Women’s Aid is an organisation that provides short term aid to Women who are victims of domestic abuse. Women are not particularly represented well and there is still a strong male dominance within the political system. This organisation comprising of social workers and volunteers work extremely hard, even more so considering there are two separate legal systems, one for everyone and one for muslims to follow.

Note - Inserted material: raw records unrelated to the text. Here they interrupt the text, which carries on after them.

(** Lines 635-640: a string is split on commas and line feeds and its blank
    pieces are filtered out; an array is kept; anything else is no
    recommendation. *)
Definition recommendationList (recommendations : value) : list value :=
  match recommendations with
  | VString s =>
      map VString (filter (fun r => truthy (VString (trim r))) (split_comma_newline s))
  | VArray items => items
  | _ => []
  end.

(** [rec.trim()] *)
Definition trim_method (rec : value) : result string :=
  match rec with
  | VString s => Ok (trim s)
  | _ => Throw TypeError
  end.

Fixpoint trim_all (recommendations : list value) : result (list string) :=
  match recommendations with
  | [] => Ok []
  | rec :: rest =>
      let* item := trim_method rec in
      let* items := trim_all rest in
      Ok (item :: items)
  end.

(** The list items a category shows for the value of its [recomendacoes]. *)
Definition recommendationItems (recommendations : value) : result (list string) :=
  trim_all (recommendationList recommendations).

(** One round of the [forEach]: the card of a category, if it has one. *)
Definition recommendationCard (analises : value) (category : string * string)
  : result (list RecommendationCard) :=
  let* recommendations := recomendacoes analises (fst category) in
  match recommendationList recommendations with
  | [] => Ok []
  | _ :: _ =>
      let* items := recommendationItems recommendations in
      Ok [{| card_category := fst category;
             card_icon := getIconForCategory (fst category);
             card_title := snd category;
             card_items := items |}]
  end.

Fixpoint recommendationCards (analises : value) (cats : list (string * string))
  : result (list RecommendationCard) :=
  match cats with
  | [] => Ok []
  | category :: rest =>
      let* card := recommendationCard analises category in
      let* cards := recommendationCards analises rest in
      Ok (card ++ cards)
  end.

(** No card at all shows the notice that there is no recommendation. *)
Definition displayRecommendations (results : value) : M unit :=
  analises <- lift (get results "analises") ;;
  html <- lift (recommendationCards analises categories) ;;
  emit (SetRecommendations html).

(** *** Technical details (lines 661-695) *)

(** The values [createDetailsHTML] formats: those of the keys of
    [analysisData] other than recomendacoes.  The characters of a string
    format without fail and are left out. *)
Definition detailValues (analysisData : value) : list value :=
  match analysisData with
  | VObject props => map snd (filter (fun p => negb (fst p =? "recomendacoes")) props)
  | VArray items => items
  | _ => []
  end.

Fixpoint formatAll (values : list value) : result unit :=
  match values with
  | [] => Ok tt
  | v :: rest =>
      let* _ := ToString v in
      formatAll rest
  end.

After everyone had visited their organisations, we came together with our local mentor to come up with an idea. We felt that there were significant issues regarding the representation of the disabled and elderly. The first day I was in the city I was shocked at the fact the buses were so high up and didn’t even come over to the pavements as well as the lack of lifts or accessible footpaths. We later found out that due to this people who would benefit from these facilities cannot venture out without help. We decided that the disabled and elderly would be the focus of our idea, and we would implement these features into the community. After speaking to our mentor we also included the facilities at local community centres, to give these people an opportunity to leave
the house on outings and to join social groups. On the final day, we produced an action plan and presented our idea to s senior/expert panel. We were supported before doing so in a pitching workshop where we worked on the skills necessary to do so successfully. They were touched that we’d recognised the need for support for these people, as is not the first thing people consider when they think about “smart cities”
This opportunity was incredible and one I never even knew existed until I happened to open the email sitting in the library only a few weeks back. I am extremely grateful for the opportunity given to me and the experiences I gained along the way. Malaysia is incredible and I hope to visit again soon!